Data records
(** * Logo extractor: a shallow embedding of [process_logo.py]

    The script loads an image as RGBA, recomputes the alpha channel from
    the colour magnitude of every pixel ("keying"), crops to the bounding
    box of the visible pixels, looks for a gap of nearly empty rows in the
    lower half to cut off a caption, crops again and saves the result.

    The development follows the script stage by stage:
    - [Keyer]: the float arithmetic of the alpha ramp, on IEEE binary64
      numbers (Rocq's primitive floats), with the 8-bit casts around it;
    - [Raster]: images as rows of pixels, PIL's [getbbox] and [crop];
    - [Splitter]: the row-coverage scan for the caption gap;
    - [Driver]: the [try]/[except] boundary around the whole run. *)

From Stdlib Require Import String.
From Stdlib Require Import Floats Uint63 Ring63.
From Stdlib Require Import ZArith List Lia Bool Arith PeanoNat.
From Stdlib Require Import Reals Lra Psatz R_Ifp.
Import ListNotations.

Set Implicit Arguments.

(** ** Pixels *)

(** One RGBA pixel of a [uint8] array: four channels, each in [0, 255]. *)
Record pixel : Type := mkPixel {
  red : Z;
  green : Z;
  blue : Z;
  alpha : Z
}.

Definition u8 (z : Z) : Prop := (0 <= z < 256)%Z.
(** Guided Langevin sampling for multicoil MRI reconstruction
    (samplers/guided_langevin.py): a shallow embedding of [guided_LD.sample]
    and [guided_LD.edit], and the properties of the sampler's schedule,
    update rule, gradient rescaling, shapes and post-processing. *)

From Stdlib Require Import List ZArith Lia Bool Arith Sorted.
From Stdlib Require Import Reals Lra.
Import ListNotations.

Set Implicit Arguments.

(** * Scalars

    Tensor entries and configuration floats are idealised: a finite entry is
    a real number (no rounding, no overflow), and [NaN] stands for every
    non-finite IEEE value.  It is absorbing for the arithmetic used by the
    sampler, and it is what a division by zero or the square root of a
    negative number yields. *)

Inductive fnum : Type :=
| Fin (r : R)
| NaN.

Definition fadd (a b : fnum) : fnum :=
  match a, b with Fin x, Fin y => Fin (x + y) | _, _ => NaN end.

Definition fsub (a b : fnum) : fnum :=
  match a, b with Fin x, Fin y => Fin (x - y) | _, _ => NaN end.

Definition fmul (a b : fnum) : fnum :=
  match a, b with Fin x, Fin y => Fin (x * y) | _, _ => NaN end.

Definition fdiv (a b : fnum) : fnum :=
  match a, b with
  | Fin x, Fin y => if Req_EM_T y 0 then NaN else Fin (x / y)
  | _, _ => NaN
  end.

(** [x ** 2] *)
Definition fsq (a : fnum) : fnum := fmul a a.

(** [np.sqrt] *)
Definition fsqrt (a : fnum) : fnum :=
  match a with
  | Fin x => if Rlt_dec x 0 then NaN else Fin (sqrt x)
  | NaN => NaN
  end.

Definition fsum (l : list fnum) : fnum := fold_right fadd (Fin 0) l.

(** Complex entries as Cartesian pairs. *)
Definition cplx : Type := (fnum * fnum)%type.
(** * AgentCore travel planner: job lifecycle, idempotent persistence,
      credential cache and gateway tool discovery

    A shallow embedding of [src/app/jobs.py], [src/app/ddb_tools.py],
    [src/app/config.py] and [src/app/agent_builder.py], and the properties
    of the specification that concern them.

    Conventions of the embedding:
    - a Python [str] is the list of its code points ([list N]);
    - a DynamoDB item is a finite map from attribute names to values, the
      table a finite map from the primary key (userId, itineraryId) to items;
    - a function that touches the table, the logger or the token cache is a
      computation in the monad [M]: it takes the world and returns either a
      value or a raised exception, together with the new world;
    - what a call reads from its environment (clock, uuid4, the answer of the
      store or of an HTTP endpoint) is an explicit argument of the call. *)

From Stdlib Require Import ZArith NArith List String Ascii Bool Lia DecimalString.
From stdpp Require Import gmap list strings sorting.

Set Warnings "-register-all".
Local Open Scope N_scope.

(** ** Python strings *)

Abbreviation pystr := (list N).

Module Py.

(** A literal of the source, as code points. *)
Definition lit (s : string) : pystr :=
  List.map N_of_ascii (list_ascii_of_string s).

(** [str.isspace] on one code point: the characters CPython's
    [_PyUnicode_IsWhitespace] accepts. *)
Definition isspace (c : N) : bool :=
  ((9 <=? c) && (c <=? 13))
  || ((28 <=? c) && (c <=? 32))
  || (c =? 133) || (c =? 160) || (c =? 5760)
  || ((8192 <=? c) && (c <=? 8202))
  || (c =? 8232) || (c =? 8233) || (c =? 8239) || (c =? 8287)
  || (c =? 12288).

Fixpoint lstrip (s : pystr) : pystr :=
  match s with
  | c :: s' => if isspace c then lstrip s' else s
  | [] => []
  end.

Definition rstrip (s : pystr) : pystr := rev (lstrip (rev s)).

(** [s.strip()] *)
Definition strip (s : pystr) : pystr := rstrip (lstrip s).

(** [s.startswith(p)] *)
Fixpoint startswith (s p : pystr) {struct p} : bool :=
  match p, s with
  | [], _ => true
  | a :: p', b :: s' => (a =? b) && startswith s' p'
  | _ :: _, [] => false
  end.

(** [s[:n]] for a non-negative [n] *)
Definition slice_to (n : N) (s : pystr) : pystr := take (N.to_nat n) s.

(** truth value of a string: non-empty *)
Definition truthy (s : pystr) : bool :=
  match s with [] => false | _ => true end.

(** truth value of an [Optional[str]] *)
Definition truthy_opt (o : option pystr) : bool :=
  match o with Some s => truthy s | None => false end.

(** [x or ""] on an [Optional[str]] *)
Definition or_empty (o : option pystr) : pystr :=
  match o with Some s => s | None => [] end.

WHAT IS EXPECTED → Beginning with the line that has "- a DynamoDB" and ending with the line that has "match s with [] => false | _ => true end.", set down the lines above exactly and include no others.

EXERCISE ANSWER →
    - a DynamoDB item is a finite map from attribute names to values, the
      table a finite map from the primary key (userId, itineraryId) to items;
    - a function that touches the table, the logger or the token cache is a
      computation in the monad [M]: it takes the world and returns either a
      value or a raised exception, together with the new world;
    - what a call reads from its environment (clock, uuid4, the answer of the
      store or of an HTTP endpoint) is an explicit argument of the call. *)

From Stdlib Require Import ZArith NArith List String Ascii Bool Lia DecimalString.
From stdpp Require Import gmap list strings sorting.

Set Warnings "-register-all".
Local Open Scope N_scope.

(** ** Python strings *)

Abbreviation pystr := (list N).

Module Py.

(** A literal of the source, as code points. *)
Definition lit (s : string) : pystr :=
  List.map N_of_ascii (list_ascii_of_string s).

(** [str.isspace] on one code point: the characters CPython's
    [_PyUnicode_IsWhitespace] accepts. *)
Definition isspace (c : N) : bool :=
  ((9 <=? c) && (c <=? 13))
  || ((28 <=? c) && (c <=? 32))
  || (c =? 133) || (c =? 160) || (c =? 5760)
  || ((8192 <=? c) && (c <=? 8202))
  || (c =? 8232) || (c =? 8233) || (c =? 8239) || (c =? 8287)
  || (c =? 12288).

Fixpoint lstrip (s : pystr) : pystr :=
  match s with
  | c :: s' => if isspace c then lstrip s' else s
  | [] => []
  end.

Definition rstrip (s : pystr) : pystr := rev (lstrip (rev s)).

(** [s.strip()] *)
Definition strip (s : pystr) : pystr := rstrip (lstrip s).

(** [s.startswith(p)] *)
Fixpoint startswith (s p : pystr) {struct p} : bool :=
  match p, s with
  | [], _ => true
  | a :: p', b :: s' => (a =? b) && startswith s' p'
  | _ :: _, [] => false
  end.

(** [s[:n]] for a non-negative [n] *)
Definition slice_to (n : N) (s : pystr) : pystr := take (N.to_nat n) s.

(** truth value of a string: non-empty *)
Definition truthy (s : pystr) : bool :=
  match s with [] => false | _ => true end.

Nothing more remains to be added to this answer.